• **Directions for this task**: Search the entries for the word "eauto" and copy each line that has it.

--- START ---

Lemma wp_append_entries p es rf (Q : unit -> Raft D -> Prop) :
  log_ok (log rf) -> (es = [] \/ firstIndex (log rf) <= p) -> p <= lastIndex (log rf) ->
  contig (p + 1) es ->
  Q tt (set_log (merge_log (log rf) p es) rf) -> wp (append_entries p es) Q rf.
Proof.
  intros Hl Hp Hpl Hc HQ. unfold append_entries.
  destruct (Z.ltb_spec 0 (Z.of_nat (length es))) as [Hn|Hn]; cycle 1.
  { assert (es = []) as -> by (apply nil_length_inv; lia).
    change (merge_log (log rf) p []) with (log rf) in HQ.
    wp_simp. by rewrite set_log_id in HQ. }
  destruct Hp as [->|Hp]; [simpl in Hn; lia|].
  destruct (go_idx_last es) as (e & He & Hlast); [by intros ->|].
  pose proof (contig_last _ _ _ Hc Hlast) as Hie. unfold merge_log in HQ. rewrite Hlast in HQ.
  wp_simp. rewrite He. wp_simp. apply wp_GetLastLog; [done|]. intros last _ Hla.
  assert (Happ : Q tt (set_log (take (Z.to_nat (p - firstIndex (log rf) + 1)) (log rf) ++ es) rf) ->
     wp (first ← GetFirstLog; lg ← gets log;
         kept ← lift (go_to lg (p - le_Index first + 1)); modify (set_log (kept ++ es))) Q rf).
  { intros HQ'. wp_simp. apply wp_GetFirstLog; [done|]. intros first _ Hfi _. wp_simp.
    rewrite Hfi. unfold lastIndex in *. rewrite go_to_ok by lia. by wp_simp. }
  rewrite wp_bind in Happ.
  destruct (Z.leb_spec (le_Index e) (le_Index last)); wp_simp; cycle 1.
  { apply Happ. rewrite decide_False in HQ; [done|].
    intros E. assert (is_Some (entryAt (log rf) (le_Index e))) as Hs
      by (destruct (entryAt (log rf) (le_Index e)); [eauto|done]).
    pose proof (entryAt_last_index _ _ Hl Hs). lia. }
  apply wp_logAt; [done|lia|]. intros x Hx _. wp_simp.
  assert (Hat : entryAt (log rf) (le_Index e) = Some x).
  { unfold entryAt. destruct (Z.leb_spec (firstIndex (log rf)) (le_Index e)); [done|lia]. }
  rewrite Hat in HQ. simpl in HQ.
  destruct (Z.eqb_spec (le_Term x) (le_Term e)) as [E|E]; case_decide; try congruence.
  - wp_simp. by rewrite set_log_id in HQ.
  - wp_simp. by apply Happ.
Qed.

Lemma wp_follower_commit c rf :
  log_ok (log rf) ->
  wp (follower_commit c) (fun _ rf' =>
    (rf' = rf \/ exists k, rf' = set_applySignals (S (applySignals rf)) (set_commitIndex k rf))
    /\ commitIndex rf' = commit_target (commitIndex rf) c (lastIndex (log rf))) rf.
Proof.
  intros Hl. unfold follower_commit, commit_target, applySignal. wp_simp.
  destruct (commitIndex rf <? c); simpl; [|by wp_simp; auto]. wp_simp.
  apply wp_GetLastLog; [done|]. intros e _ He. wp_simp. rewrite He.
  apply wp_when; intros ->; wp_simp; eauto.
Qed.

(** The handler, without the timer of the deferred function: which branch it
    takes and what it leaves behind. *)
Definition sendlog_ready env (a : SendLogArgs D) rf : Raft D :=
  fst (when (currentTerm rf <? sl_Term a) (AddCurrentTerm (env 0%nat) (sl_Term a)) rf).

Inductive sendlog_outcome env (a : SendLogArgs D) rf : bool -> Raft D -> Prop :=
| SO_stale :
    sl_Term a < currentTerm rf -> sendlog_outcome env a rf false rf
| SO_missing rf1 :
    currentTerm rf <= sl_Term a -> rf1 = sendlog_ready env a rf ->
    lastIndex (log rf) < sl_PrevLogIndex a -> sendlog_outcome env a rf false rf1
| SO_covered rf1 :
    currentTerm rf <= sl_Term a -> rf1 = sendlog_ready env a rf ->
    sl_Entries a <> [] ->
    sl_PrevLogIndex a + Z.of_nat (length (sl_Entries a)) <= firstIndex (log rf) ->
    sendlog_outcome env a rf true rf1
| SO_mismatch rf1 p t es e :
    currentTerm rf <= sl_Term a -> rf1 = sendlog_ready env a rf ->
    adjusted rf1 a p t es -> firstIndex (log rf) < p <= lastIndex (log rf) ->
    entryAt (log rf) p = Some e -> le_Term e <> t -> sendlog_outcome env a rf false rf1
| SO_accept rf1 rf2 p t es :
    currentTerm rf <= sl_Term a -> rf1 = sendlog_ready env a rf ->
    adjusted rf1 a p t es -> p <= lastIndex (log rf) ->
    (firstIndex (log rf) < p -> le_Term <$> entryAt (log rf) p = Some t) ->
    log rf2 = merge_log (log rf) p es ->
    currentTerm rf2 = sl_Term a -> voteFor rf2 = voteFor rf1 ->
    state rf2 = (if is_state (state rf1) Candidate then Follower else state rf1) ->
    commitIndex rf2 = commit_target (commitIndex rf) (sl_LeaderCommit a) (lastIndex (log rf2)) ->
    (peers rf2, me rf2, nextIndex rf2, matchIndex rf2, lastApplied rf2, snapshot rf2)
      = (peers rf, me rf, nextIndex rf, matchIndex rf, lastApplied rf, snapshot rf) ->
    sendlog_outcome env a rf true rf2.

Lemma when_add_run tk t rf :
  exists rf1, when (currentTerm rf <? t) (AddCurrentTerm tk t) rf = (rf1, Ret tt)
    /\ (wf rf -> wf rf1)
    /\ log rf1 = log rf /\ currentTerm rf1 = Z.max (currentTerm rf) t
    /\ (currentTerm rf < t -> state rf1 = Follower /\ voteFor rf1 = -1)
    /\ (t <= currentTerm rf -> rf1 = rf)
    /\ (peers rf1, me rf1, nextIndex rf1, matchIndex rf1, lastApplied rf1, snapshot rf1,
        commitIndex rf1)
       = (peers rf, me rf, nextIndex rf, matchIndex rf, lastApplied rf, snapshot rf,
          commitIndex rf).
Proof.
  destruct (Z.ltb_spec (currentTerm rf) t); [|exists rf; split_and!; try done; lia].
  assert (Hw : wf rf -> wf (fst (AddCurrentTerm tk t rf))).
  { intros Hwf. pose proof (wf_AddCurrentTerm tk t rf Hwf) as Hp.
    apply wp_run in Hp as (? & ? & -> & ? & _). done. }
  revert Hw. simpl. unfold AddCurrentTerm, SetElectionTime, persist. m_exec.
  destruct (Z.leb_spec t (currentTerm rf)); [lia|]. simpl. intros Hw.
  eexists. split_and!; try done; simpl; lia.
Qed.

(** The entries the handler works with keep consecutive indices. *)
Lemma adjusted_contig rf a p t es :
  adjusted rf a p t es -> contig (sl_PrevLogIndex a + 1) (sl_Entries a) -> contig (p + 1) es.
Proof.
  intros [(->&_&->&_)|(?&->&->&_)] Hc; [done|].
  replace (firstIndex (log rf) + 1) with
    (sl_PrevLogIndex a + 1 + Z.of_nat (Z.to_nat (firstIndex (log rf) - sl_PrevLogIndex a)))
    by lia. by apply contig_drop.
Qed.

Lemma adjusted_terms rf a p t es :
  adjusted rf a p t es -> Forall (fun e => 0 <= le_Term e) (sl_Entries a) ->
  Forall (fun e => 0 <= le_Term e) es.
Proof. intros [(_&_&->&_)|(_&_&->&_)] Ht; [done|by apply Forall_drop]. Qed.

Lemma adjusted_prev rf a p t es :
  adjusted rf a p t es -> log_ok (log rf) -> sl_PrevLogIndex a <= lastIndex (log rf) ->
  p <= lastIndex (log rf) /\ (es = [] \/ firstIndex (log rf) <= p).
Proof.
  intros Hadj Hl Hp. pose proof (log_ok_nonneg _ Hl).
  destruct Hadj as [(->&_&_&?)|(_&->&_&_)]; (split; [lia|]); [done|right; lia].
Qed.

(** Lines 474-499, once the consistency check has passed. *)
Lemma wp_sendlog_accept env a rf rf1 p t es :
  rf1 = sendlog_ready env a rf ->
  log_ok (log rf1) -> log rf1 = log rf -> currentTerm rf1 = sl_Term a ->
  currentTerm rf <= sl_Term a ->
  (peers rf1, me rf1, nextIndex rf1, matchIndex rf1, lastApplied rf1, snapshot rf1,
   commitIndex rf1)
  = (peers rf, me rf, nextIndex rf, matchIndex rf, lastApplied rf, snapshot rf,
     commitIndex rf) ->
  adjusted rf1 a p t es -> sl_PrevLogIndex a <= lastIndex (log rf1) ->
  contig (sl_PrevLogIndex a + 1) (sl_Entries a) ->
  Forall (fun e => 0 <= le_Term e) (sl_Entries a) ->
  (firstIndex (log rf) < p -> le_Term <$> entryAt (log rf) p = Some t) ->
  wp (st ← gets state; when (is_state st Candidate) (modify (set_state Follower));;
      append_entries p es;; persist;; follower_commit (sl_LeaderCommit a);; mret true)
    (sendlog_outcome env a rf) rf1.
Proof.
  intros Hready Hl Hlog Hterm Hle Hfr Hadj Hprev Hc Hts Hm. wp_simp.
  destruct (adjusted_prev _ _ _ _ _ Hadj Hl Hprev) as [Hp Hpf].
  pose proof (adjusted_contig _ _ _ _ _ Hadj Hc) as Hces.
  apply (wp_mono _ (fun _ rf' => rf' =
    set_state (if is_state (state rf1) Candidate then Follower else state rf1) rf1)).
  { apply wp_step_down; intros ->; [done|]. by rewrite set_state_id. }
  intros ? rf2 ->. wp_simp. apply wp_append_entries; simpl; try done.
  unfold persist. wp_simp. set (rf2 := set_persister _ _).
  assert (Hlog2 : log rf2 = merge_log (log rf) p es) by (simpl; by rewrite Hlog).
  eapply wp_mono.
  { apply wp_follower_commit. rewrite Hlog2, <- Hlog. apply merge_log_ok; try done.
    - destruct Hpf; [by left|right; lia].
    - by eapply adjusted_terms. }
  intros ? rf3 [Hrf3 Hci]. wp_simp.
  assert (Hl3 : log rf3 = log rf2) by (by destruct Hrf3 as [->|[? ->]]).
  eapply (SO_accept env a rf rf1 rf3 p t es); try done.
  - by rewrite <- Hlog.
  - by rewrite Hl3.
  - transitivity (currentTerm rf1); [by destruct Hrf3 as [->|[? ->]]|lia].
  - by destruct Hrf3 as [->|[? ->]].
  - by destruct Hrf3 as [->|[? ->]].
  - rewrite Hci, Hl3. f_equal. simpl. congruence.
  - transitivity (peers rf1, me rf1, nextIndex rf1, matchIndex rf1, lastApplied rf1,
                  snapshot rf1); [by destruct Hrf3 as [->|[? ->]]|congruence].
Qed.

--- END ---

• **Finished task**:
      by (destruct (entryAt (log rf) (le_Index e)); [eauto|done]).
  apply wp_when; intros ->; wp_simp; eauto.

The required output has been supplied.